Dataset entries
╔══
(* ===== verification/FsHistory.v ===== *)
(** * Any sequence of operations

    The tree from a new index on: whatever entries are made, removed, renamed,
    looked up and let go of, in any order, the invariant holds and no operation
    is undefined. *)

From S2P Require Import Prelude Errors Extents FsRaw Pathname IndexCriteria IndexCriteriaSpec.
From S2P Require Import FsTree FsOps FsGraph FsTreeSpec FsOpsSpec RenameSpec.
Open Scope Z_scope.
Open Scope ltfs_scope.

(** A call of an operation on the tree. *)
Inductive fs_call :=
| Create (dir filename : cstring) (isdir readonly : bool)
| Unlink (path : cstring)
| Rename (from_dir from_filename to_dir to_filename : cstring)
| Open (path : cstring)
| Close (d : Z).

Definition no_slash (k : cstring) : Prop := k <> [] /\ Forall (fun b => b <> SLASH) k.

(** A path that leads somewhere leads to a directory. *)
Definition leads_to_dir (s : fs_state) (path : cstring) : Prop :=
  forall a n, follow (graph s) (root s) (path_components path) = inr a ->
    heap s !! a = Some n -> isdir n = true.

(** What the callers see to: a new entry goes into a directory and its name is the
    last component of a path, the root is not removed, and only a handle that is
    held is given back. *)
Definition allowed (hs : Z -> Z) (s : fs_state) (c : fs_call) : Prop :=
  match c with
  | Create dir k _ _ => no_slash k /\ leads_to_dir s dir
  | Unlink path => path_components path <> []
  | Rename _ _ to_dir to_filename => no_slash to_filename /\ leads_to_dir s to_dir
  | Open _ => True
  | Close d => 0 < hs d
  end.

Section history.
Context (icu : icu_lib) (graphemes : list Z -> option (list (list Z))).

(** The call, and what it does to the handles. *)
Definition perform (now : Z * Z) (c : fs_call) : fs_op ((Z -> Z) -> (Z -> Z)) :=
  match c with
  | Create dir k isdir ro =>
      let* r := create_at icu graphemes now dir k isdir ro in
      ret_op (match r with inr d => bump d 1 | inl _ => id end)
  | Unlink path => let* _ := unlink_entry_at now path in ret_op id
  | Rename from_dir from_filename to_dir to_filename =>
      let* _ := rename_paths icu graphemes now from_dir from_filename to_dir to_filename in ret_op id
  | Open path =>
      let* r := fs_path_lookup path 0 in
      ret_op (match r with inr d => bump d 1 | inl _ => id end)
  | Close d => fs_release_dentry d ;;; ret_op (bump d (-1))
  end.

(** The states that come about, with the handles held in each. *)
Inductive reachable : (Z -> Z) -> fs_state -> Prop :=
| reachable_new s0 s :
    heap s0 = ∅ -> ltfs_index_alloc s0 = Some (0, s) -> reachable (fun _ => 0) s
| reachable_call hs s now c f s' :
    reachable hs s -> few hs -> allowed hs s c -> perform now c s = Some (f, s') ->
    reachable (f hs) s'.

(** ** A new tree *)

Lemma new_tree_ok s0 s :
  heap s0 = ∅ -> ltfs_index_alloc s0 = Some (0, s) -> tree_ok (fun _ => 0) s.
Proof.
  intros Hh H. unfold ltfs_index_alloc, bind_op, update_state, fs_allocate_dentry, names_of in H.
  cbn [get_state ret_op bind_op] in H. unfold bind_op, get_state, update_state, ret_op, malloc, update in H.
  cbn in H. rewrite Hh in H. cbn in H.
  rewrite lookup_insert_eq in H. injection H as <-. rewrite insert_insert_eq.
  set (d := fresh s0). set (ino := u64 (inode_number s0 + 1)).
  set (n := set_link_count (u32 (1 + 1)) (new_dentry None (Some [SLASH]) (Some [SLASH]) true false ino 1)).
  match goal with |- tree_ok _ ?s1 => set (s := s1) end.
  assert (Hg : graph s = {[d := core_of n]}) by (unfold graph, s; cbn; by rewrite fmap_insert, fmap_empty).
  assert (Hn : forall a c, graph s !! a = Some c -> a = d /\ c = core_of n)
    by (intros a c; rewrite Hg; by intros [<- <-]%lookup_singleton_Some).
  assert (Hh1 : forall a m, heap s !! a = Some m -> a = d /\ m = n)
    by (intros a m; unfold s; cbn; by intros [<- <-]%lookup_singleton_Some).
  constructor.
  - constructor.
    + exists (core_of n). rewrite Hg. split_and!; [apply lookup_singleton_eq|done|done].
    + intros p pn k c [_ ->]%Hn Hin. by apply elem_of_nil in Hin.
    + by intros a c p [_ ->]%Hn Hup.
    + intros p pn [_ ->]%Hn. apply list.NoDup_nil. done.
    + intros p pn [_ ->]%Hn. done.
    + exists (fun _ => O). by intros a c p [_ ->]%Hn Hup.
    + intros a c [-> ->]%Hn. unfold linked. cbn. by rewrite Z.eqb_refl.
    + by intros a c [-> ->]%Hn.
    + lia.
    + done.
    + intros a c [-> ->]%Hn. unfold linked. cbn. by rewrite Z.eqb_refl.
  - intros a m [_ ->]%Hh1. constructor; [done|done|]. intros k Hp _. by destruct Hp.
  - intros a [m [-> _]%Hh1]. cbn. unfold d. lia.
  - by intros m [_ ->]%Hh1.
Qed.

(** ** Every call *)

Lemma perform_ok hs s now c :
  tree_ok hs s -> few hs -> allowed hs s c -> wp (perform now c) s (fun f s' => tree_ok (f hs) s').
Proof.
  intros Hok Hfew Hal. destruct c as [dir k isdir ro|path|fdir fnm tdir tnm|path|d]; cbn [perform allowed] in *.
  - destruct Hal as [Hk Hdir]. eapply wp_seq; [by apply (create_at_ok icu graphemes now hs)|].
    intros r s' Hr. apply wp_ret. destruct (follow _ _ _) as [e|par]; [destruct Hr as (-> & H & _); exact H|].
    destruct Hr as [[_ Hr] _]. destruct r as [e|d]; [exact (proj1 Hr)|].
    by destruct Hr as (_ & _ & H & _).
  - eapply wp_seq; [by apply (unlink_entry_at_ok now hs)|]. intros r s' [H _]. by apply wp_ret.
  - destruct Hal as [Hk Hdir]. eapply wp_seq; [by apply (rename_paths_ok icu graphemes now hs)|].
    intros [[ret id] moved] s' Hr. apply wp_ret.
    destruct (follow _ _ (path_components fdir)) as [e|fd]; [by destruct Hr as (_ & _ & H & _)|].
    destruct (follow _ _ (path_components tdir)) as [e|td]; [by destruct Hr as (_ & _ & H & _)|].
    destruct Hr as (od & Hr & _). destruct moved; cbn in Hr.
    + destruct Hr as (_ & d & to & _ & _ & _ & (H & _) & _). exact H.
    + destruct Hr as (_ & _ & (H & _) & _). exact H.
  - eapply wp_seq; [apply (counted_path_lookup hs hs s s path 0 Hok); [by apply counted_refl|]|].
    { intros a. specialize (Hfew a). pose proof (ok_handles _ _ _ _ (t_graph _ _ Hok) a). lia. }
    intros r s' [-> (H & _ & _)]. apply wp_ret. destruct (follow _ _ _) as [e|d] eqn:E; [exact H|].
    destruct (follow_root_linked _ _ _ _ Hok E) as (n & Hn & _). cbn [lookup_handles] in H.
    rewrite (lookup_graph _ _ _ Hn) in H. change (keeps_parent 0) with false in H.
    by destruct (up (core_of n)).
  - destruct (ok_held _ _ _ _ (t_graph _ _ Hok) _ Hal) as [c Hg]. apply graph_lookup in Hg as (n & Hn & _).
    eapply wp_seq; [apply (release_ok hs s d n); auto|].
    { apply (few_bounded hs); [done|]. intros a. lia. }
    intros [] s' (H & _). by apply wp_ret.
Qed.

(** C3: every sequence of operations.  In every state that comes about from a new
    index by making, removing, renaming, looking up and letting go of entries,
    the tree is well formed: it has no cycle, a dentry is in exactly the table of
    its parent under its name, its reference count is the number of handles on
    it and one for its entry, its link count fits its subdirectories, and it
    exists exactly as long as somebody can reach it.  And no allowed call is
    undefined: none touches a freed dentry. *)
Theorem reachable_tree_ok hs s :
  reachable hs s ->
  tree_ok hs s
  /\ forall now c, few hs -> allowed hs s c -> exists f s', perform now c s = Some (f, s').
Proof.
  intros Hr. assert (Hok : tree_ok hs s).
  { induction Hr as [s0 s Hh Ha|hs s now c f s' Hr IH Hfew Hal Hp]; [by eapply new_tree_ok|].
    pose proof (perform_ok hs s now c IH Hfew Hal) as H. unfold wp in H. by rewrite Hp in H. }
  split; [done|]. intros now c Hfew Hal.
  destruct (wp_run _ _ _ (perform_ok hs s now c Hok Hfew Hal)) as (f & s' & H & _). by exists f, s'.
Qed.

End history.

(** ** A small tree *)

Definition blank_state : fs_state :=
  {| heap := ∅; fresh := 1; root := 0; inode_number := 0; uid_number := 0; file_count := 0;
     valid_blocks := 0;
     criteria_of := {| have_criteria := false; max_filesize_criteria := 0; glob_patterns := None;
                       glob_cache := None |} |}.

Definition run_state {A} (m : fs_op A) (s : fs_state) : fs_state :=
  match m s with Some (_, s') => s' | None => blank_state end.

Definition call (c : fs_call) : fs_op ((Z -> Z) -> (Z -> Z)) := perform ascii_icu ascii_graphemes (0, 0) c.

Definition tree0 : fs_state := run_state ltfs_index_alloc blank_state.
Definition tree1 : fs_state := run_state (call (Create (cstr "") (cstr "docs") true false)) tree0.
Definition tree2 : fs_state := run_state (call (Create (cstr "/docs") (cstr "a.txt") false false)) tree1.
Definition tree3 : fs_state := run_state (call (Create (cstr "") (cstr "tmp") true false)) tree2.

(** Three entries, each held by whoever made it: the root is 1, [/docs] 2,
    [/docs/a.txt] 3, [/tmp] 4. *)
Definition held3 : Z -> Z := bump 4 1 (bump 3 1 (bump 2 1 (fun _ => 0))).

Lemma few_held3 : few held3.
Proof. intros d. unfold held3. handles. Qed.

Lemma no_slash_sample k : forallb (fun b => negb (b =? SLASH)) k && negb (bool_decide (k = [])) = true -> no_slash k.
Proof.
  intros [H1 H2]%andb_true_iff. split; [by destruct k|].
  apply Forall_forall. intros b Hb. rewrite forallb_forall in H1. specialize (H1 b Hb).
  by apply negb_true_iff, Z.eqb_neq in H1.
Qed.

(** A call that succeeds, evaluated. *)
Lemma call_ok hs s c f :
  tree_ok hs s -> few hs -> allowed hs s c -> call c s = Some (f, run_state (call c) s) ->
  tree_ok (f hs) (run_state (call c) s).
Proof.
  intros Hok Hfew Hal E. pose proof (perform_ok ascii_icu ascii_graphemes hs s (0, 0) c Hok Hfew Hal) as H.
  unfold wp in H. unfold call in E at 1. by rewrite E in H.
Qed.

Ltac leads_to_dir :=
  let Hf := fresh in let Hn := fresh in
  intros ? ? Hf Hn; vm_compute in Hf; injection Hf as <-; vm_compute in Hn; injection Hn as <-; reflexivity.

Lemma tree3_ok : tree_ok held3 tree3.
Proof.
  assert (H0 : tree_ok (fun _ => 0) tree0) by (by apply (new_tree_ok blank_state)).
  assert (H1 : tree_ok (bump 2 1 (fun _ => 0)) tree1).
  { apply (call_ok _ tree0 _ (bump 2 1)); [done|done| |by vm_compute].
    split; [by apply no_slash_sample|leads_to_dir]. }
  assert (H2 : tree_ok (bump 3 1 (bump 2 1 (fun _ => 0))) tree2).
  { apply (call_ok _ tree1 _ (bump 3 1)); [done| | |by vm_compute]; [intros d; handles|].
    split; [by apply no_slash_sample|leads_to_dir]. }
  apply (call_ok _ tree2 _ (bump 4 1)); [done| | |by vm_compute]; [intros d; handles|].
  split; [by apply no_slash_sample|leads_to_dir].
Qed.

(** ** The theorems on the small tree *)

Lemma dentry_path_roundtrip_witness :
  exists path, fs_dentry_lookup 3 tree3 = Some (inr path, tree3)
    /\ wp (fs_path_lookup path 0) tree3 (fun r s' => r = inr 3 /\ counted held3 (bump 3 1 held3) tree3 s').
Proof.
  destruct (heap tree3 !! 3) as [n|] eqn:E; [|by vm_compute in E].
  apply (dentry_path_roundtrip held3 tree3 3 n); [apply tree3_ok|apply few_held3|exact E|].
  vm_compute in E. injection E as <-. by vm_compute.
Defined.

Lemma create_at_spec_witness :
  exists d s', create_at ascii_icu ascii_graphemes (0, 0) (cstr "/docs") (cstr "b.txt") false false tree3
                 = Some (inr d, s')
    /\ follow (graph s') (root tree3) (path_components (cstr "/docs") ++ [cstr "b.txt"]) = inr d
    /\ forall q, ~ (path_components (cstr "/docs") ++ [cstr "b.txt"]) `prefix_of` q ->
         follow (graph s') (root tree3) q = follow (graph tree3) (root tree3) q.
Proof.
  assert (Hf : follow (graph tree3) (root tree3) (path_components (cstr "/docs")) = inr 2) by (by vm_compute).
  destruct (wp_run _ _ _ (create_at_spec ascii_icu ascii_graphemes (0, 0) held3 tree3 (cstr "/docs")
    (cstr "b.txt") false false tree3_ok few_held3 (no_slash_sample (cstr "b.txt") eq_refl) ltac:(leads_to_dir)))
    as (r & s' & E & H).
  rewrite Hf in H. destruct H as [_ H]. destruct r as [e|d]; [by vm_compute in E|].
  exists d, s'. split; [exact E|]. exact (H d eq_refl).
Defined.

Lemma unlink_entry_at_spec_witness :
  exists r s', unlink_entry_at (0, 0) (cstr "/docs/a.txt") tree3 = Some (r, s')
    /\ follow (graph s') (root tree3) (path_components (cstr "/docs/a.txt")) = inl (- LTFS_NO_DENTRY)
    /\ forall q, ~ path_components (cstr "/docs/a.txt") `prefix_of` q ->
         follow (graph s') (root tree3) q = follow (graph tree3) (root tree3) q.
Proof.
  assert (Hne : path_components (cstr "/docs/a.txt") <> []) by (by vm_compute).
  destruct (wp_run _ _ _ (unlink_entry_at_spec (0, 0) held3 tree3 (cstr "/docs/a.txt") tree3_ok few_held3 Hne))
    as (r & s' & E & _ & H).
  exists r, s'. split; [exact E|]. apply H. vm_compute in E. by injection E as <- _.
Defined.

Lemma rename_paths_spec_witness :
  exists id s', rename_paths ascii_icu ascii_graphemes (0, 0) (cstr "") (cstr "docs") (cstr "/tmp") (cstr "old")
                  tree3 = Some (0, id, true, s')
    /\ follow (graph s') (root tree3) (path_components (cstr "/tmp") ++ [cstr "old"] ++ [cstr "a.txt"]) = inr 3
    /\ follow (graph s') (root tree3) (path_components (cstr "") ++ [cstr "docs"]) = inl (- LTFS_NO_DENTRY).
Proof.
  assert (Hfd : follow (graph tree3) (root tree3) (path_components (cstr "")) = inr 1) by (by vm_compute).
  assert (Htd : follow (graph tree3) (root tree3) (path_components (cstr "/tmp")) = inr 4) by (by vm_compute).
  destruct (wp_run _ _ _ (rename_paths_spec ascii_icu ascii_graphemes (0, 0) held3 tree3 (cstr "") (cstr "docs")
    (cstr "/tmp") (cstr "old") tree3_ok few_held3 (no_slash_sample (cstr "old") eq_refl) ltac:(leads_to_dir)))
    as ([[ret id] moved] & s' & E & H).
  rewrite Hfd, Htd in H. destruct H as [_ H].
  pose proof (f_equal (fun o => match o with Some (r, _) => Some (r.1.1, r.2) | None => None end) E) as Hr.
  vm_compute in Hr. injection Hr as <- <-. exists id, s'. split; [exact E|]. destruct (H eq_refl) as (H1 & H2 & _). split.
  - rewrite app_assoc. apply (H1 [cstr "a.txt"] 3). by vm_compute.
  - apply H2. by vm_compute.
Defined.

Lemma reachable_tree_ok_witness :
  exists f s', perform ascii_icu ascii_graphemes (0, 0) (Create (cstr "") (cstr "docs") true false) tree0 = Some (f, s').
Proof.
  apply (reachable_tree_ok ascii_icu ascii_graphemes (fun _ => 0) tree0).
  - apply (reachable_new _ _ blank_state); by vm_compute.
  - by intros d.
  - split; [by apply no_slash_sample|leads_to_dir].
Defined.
╚══
TASK PROMPT:
The lines above, starting at the one with "(fun _ => 0) s." and ending at the one with "match goal with", are the only ones to return, exactly as written.

SOLVED EXERCISE:
  heap s0 = ∅ -> ltfs_index_alloc s0 = Some (0, s) -> tree_ok (fun _ => 0) s.
Proof.
  intros Hh H. unfold ltfs_index_alloc, bind_op, update_state, fs_allocate_dentry, names_of in H.
  cbn [get_state ret_op bind_op] in H. unfold bind_op, get_state, update_state, ret_op, malloc, update in H.
  cbn in H. rewrite Hh in H. cbn in H.
  rewrite lookup_insert_eq in H. injection H as <-. rewrite insert_insert_eq.
  set (d := fresh s0). set (ino := u64 (inode_number s0 + 1)).
  set (n := set_link_count (u32 (1 + 1)) (new_dentry None (Some [SLASH]) (Some [SLASH]) true false ino 1)).
  match goal with |- tree_ok _ ?s1 => set (s := s1) end.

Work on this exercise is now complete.